The current war has indeed given birth to a new order, but one that depends heavily on the U.S. and like-minded states. The new order recognizes that the old international system has lost both salience and legitimacy. It is emerging amid the confusion caused by the dying institutions and systems inherited from the end of the Cold War. New coalitions of the willing have already stretched to near breaking points the more formal structures of the UN, NATO and the European Union.

These institutions are not witnessing an emergency phenomenon that can be resolved by adaptation. The combination of the "crisis" in those institutions points to a wider transformation in the entire political order, a transformation of which each is a part.

The new world order sees international institutions in crisis, because it failed to become an anchor for the international system. The UN is indeed the main concern of the international community.

Immanuel Kant wrote in 1795 that international peace was more likely between free states rather than between authoritarian ones.

The philosopher also favored a league of free nations rather than a world government that tried to impose rule and order upon nations. But now, with the war on Iraq, even the organizations of free nations are no longer enforcers of the rules, and have been weakened as a source of legitimacy for international action.

The additional US$75 billion that Bush requested from Congress for the war assumes that the war will last longer than expected, meaning that the world will see an order in which the development of rule and its enforcement is carried out by coalition only semi-attached to, or detached from, the UN system.

Such an order goes beyond Kant's league of free nations precisely because it is willing to intervene in the domestic affairs of other countries, and it relies on a framework of international rules of behavior and their enforcement. The coalition of the willing and able led by the U.S. seems to be central in such an order.

The "post-Kantian order" is characterized by flexibility and is anchored on a government system biased toward "peaceful relations" and a readiness to intervene if necessary. Such an order produces principles that will serve as some sort of guidance for its members to act internationally, and thus provide their own legitimacy.

The U.S.-led coalition in the war against Iraq has chosen not to prioritize the development of international law and UN institutional arrangements, and not to stress the urgency of building institutional bridges between its geoeconomic and geopolitical interests, and the priorities of political and social justice.

Now that the new order is emerging, the geographical factor no longer matters politically.

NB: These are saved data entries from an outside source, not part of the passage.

(** The transport, seen from one end: [rd] is what the peer sends before it
    closes its side, [wr] what has been written so far.  [wr_broken] says
    that the transport refuses writes (the peer has gone away); a refused
    write is modelled as writing nothing.  [closed] is set by [Close] on
    this end.  Deadlines are not modelled: [readPacket] and [writePacket]
    only set and clear them. *)
Record Conn : Type := mkConn {
  rd : bytes;
  wr : bytes;
  wr_broken : bool;
  closed : bool
}.

Definition set_rd (c : Conn) (r : bytes) : Conn :=
  {| rd := r; wr := wr c; wr_broken := wr_broken c; closed := closed c |}.
Definition set_wr (c : Conn) (w : bytes) : Conn :=
  {| rd := rd c; wr := w; wr_broken := wr_broken c; closed := closed c |}.
Definition set_closed (c : Conn) (b : bool) : Conn :=
  {| rd := rd c; wr := wr c; wr_broken := wr_broken c; closed := b |}.

(** [io.ReadFull(conn, buf)] for a buffer of [n] bytes: for an empty buffer
    the connection is not even asked; otherwise [io.EOF] when no byte is
    left, [io.ErrUnexpectedEOF] when the stream ends inside the buffer. *)
Definition ReadFull (n : nat) : M Conn bytes :=
  fun c =>
    match n with
    | O => (Ok [], c)
    | S _ =>
        if closed c then (Err net_ErrClosed, c)
        else match rd c with
             | [] => (Err io_EOF, c)
             | _ :: _ =>
                 if (length (rd c) <? n)%nat
                 then (Err io_ErrUnexpectedEOF, set_rd c [])
                 else (Ok (firstn n (rd c)), set_rd c (skipn n (rd c)))
             end
    end.

(** [conn.Write] of a whole buffer. *)
Definition Write (b : bytes) : M Conn unit :=
  fun c =>
    if closed c then (Err net_ErrClosed, c)
    else if wr_broken c then (Err net_ErrWrite, c)
    else (Ok tt, set_wr c (wr c ++ b)).

(** [conn.Close()]. *)
Definition connClose : M Conn unit :=
  fun c =>
    if closed c then (Err net_ErrClosed, c)
    else (Ok tt, set_closed c true).

Local Open Scope go_scope.

(** func readPacket(conn net.Conn, timeout time.Duration): a message or an
    error. *)
Definition readPacket : M Conn Message :=
  (* read packet length *)
  hdr <- ReadFull 4 ;;
  match Uint32 hdr with
  | None => panic
  | Some length =>
      (* read packet data *)
      data <- ReadFull (Z.to_nat length) ;;
      (* prepare response data: data[0] and data[1:] *)
      match data with
      | [] => panic
      | code :: payload => ret {| Code := code; Data := payload |}
      end
  end.

(** [msg.Data[n:]]; a panic when [n] exceeds the length. *)
Definition sliceFrom {S} (n : nat) (b : bytes) : M S bytes :=
  if (n <=? length b)%nat then ret (skipn n b) else panic.

(** The bytes [writePacket] hands to the transport for [msg]. *)
Definition frame (msg : Message) : bytes :=
  PutUint32 (uint32 (len (Data msg) + 1)) ++ Code msg :: Data msg.

(** func writePacket(conn net.Conn, msg, timeout time.Duration) error

    The length, the code and the data go through a [bufio.Writer] and reach
    the transport at [Flush]. *)
Definition writePacket (msg : Message) : M Conn unit :=
  Write (frame msg).

(** ** Vocabulary ([message.go], options) *)

Definition ActAccept : byte := "a"%byte.
Definition ActContinue : byte := "c"%byte.
Definition ActDiscard : byte := "d"%byte.
Definition ActReject : byte := "r"%byte.
Definition ActTempFail : byte := "t"%byte.
Definition ActReplyCode : byte := "y"%byte.
Definition ActSkip : byte := "s"%byte.

Definition ActAddRcpt : byte := "+"%byte.
Definition ActDelRcpt : byte := "-"%byte.
Definition ActReplBody : byte := "b"%byte.
Definition ActAddHeader : byte := "h"%byte.
Definition ActChangeHeader : byte := "m"%byte.
Definition ActInsertHeader : byte := "i"%byte.
Definition ActQuarantine : byte := "q"%byte.
Definition ActChangeFrom : byte := "e"%byte.

Definition CodeOptNeg : byte := "O"%byte.
Definition CodeMacro : byte := "D"%byte.
Definition CodeConn : byte := "C"%byte.
Definition CodeQuit : byte := "Q"%byte.
Definition CodeHelo : byte := "H"%byte.
Definition CodeMail : byte := "M"%byte.
Definition CodeRcpt : byte := "R"%byte.
Definition CodeHeader : byte := "L"%byte.
Definition CodeEOH : byte := "N"%byte.
Definition CodeBody : byte := "B"%byte.
Definition CodeEOB : byte := "E"%byte.
Definition CodeAbort : byte := "A"%byte.
Definition CodeData : byte := "T"%byte.
Definition CodeQuitNewConn : byte := "K"%byte.

Definition MaxBodyChunk : Z := 65535.

Definition FamilyUnknown : byte := "U"%byte.
Definition FamilyUnix : byte := "L"%byte.
Definition FamilyInet : byte := "4"%byte.
Definition FamilyInet6 : byte := "6"%byte.

(** type OptProtocol uint32 *)
Definition OptNoConnect : Z := Z.shiftl 1 0.
Definition OptNoHelo : Z := Z.shiftl 1 1.
Definition OptNoMailFrom : Z := Z.shiftl 1 2.
Definition OptNoRcptTo : Z := Z.shiftl 1 3.
Definition OptNoBody : Z := Z.shiftl 1 4.
Definition OptNoHeaders : Z := Z.shiftl 1 5.
Definition OptNoEOH : Z := Z.shiftl 1 6.
Definition OptNoHeaderReply : Z := Z.shiftl 1 7.
Definition OptSkip : Z := Z.shiftl 1 10.
Definition OptNoConnReply : Z := Z.shiftl 1 12.
Definition OptNoHeloReply : Z := Z.shiftl 1 13.
Definition OptNoMailReply : Z := Z.shiftl 1 14.
Definition OptNoRcptReply : Z := Z.shiftl 1 15.
Definition OptNoEOHReply : Z := Z.shiftl 1 18.
Definition OptNoBodyReply : Z := Z.shiftl 1 19.

(** type OptAction uint32 *)
Definition OptAddHeader : Z := Z.shiftl 1 0.
Definition OptChangeBody : Z := Z.shiftl 1 1.
Definition OptAddRcpt : Z := Z.shiftl 1 2.
Definition OptRemoveRcpt : Z := Z.shiftl 1 3.
Definition OptChangeHeader : Z := Z.shiftl 1 4.
Definition OptQuarantine : Z := Z.shiftl 1 5.
Definition OptChangeFrom : Z := Z.shiftl 1 6.

(** ** Client session *)

Module Client.

Definition clientProtocolVersion : Z := 2.

(** type ClientSession struct: the connection, the negotiated masks and
    the abort-on-close flag (the two timeouts only feed the deadlines). *)
Record ClientSession : Type := mkSession {
  conn : Conn;
  ActionOpts : Z;
  ProtocolOpts : Z;
  needAbort : bool
}.

Definition set_conn (s : ClientSession) (c : Conn) : ClientSession :=
  {| conn := c; ActionOpts := ActionOpts s;
     ProtocolOpts := ProtocolOpts s; needAbort := needAbort s |}.
Definition set_opts (s : ClientSession) (a p : Z) : ClientSession :=
  {| conn := conn s; ActionOpts := a; ProtocolOpts := p;
     needAbort := needAbort s |}.
Definition set_needAbort (s : ClientSession) (b : bool) : ClientSession :=
  {| conn := conn s; ActionOpts := ActionOpts s;
     ProtocolOpts := ProtocolOpts s; needAbort := b |}.

(** A call on [s.conn]. *)
Definition onConn {A} (c : M Conn A) : M ClientSession A :=
  fun s => let (r, c') := c (conn s) in (r, set_conn s c').

(** type Action struct *)
Record Action : Type := mkAction {
  ActCode : byte;
  SMTPCode : Z;
  SMTPText : bytes
}.

(** [&Action{Code: code}] *)
Definition actionOf (code : byte) : Action :=
  {| ActCode := code; SMTPCode := 0; SMTPText := [] |}.

(** func (s *ClientSession) negotiate(actionMask, protoMask) error,
    the current client. *)
Definition negotiate (actionMask protoMask : Z) : M ClientSession unit :=
  (* Send our mask, get mask from milter.. *)
  let msg := {| Code := CodeOptNeg;
                Data := PutUint32 clientProtocolVersion
                        ++ PutUint32 (uint32 actionMask)
                        ++ PutUint32 (uint32 protoMask) |} in
  wrapErr "milter: negotiate: optneg write: %w"
    (onConn (writePacket msg)) ;;;
  msg <- wrapErr "milter: negotiate: optneg read: %w" (onConn readPacket) ;;
  if negb (Byte.eqb (Code msg) CodeOptNeg) then
    fail (Errorf "milter: negotiate: unexpected code: %v"
            (byteZ (Code msg)))
  else if len (Data msg) <? 4 * 3 then
    fail (Errorf "milter: negotiate: unexpected data size: %v"
            (len (Data msg)))
  else
    match Uint32 (Data msg), Uint32 (skipn 4 (Data msg)),
          Uint32 (skipn 8 (Data msg)) with
    | Some milterVersion, Some milterActionMask, Some milterProtoMask =>
        if milterVersion <? clientProtocolVersion then
          fail (Errorf
                  "milter: negotiate: unsupported protocol version: %v"
                  milterVersion)
        else
          modify (fun s => set_opts s milterActionMask milterProtoMask) ;;;
          modify (fun s => set_needAbort s true)
    | _, _, _ => panic
    end.

Definition protocolVersion : Z := 2.

(** The earlier client: the same exchange, but the masks of the milter
    are ANDed with the offered ones
    ([s.actionMask = actionMask & OptAction(milterActionMask)]). *)
Definition negotiate_earlier (actionMask protoMask : Z)
  : M ClientSession unit :=
  let msg := {| Code := CodeOptNeg;
                Data := PutUint32 protocolVersion
                        ++ PutUint32 (uint32 actionMask)
                        ++ PutUint32 (uint32 protoMask) |} in
  wrapErr "milter: negotiate: optneg write: %w"
    (onConn (writePacket msg)) ;;;
  msg <- wrapErr "milter: negotiate: optneg read: %w" (onConn readPacket) ;;
  if negb (Byte.eqb (Code msg) CodeOptNeg) then
    fail (Errorf "milter: negotiate: unexpected code: %v"
            (byteZ (Code msg)))
  else if len (Data msg) <? 4 * 3 then
    fail (Errorf "milter: negotiate: unexpected data size: %v"
            (len (Data msg)))
  else
    match Uint32 (Data msg), Uint32 (skipn 4 (Data msg)),
          Uint32 (skipn 8 (Data msg)) with
    | Some milterVersion, Some milterActionMask, Some milterProtoMask =>
        if milterVersion <? protocolVersion then
          fail (Errorf
                  "milter: negotiate: unsupported protocol version: %v"
                  milterVersion)
        else
          (* AND it with our mask in case milter does not do that. *)
          modify (fun s => set_opts s
                             (Z.land (uint32 actionMask) milterActionMask)
                             (Z.land (uint32 protoMask) milterProtoMask)) ;;;
          modify (fun s => set_needAbort s true)
    | _, _, _ => panic
    end.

What matters now are policy terms in which states view the world beyond their own frontiers. We will also see the replacement of rigid forms of military alliance with flexible and informal ones, thus moving away from exclusive and treaty-based clubs with fixed membership rules to a flexible "coalition of the willing".

The new world order will also see international laws being replaced by the informality of coordinated national laws, and principles of nonintervention will no longer be upheld.

The rush to war on Iraq gives priority to a narrow security agenda which is at the heart of the new U.S. security doctrine of unilateral and preemptive war. This agenda contradicts most core tenets of international agreements. It threw out of the window respect for open political and diplomatic negotiations.

Because such a world order cannot ignore the importance of the factor of force, it will operate on the basis of forceful enforcement to support international rules, thus degrading and eroding further the role of international institutions.

The crisis in the UN is extremely serious. It could set back the cause of global governance for many years. The question now is, can the new world order later open up the possibility of a new era of multilateral institutions based not on U.S. hegemony -- but on much more solid international support?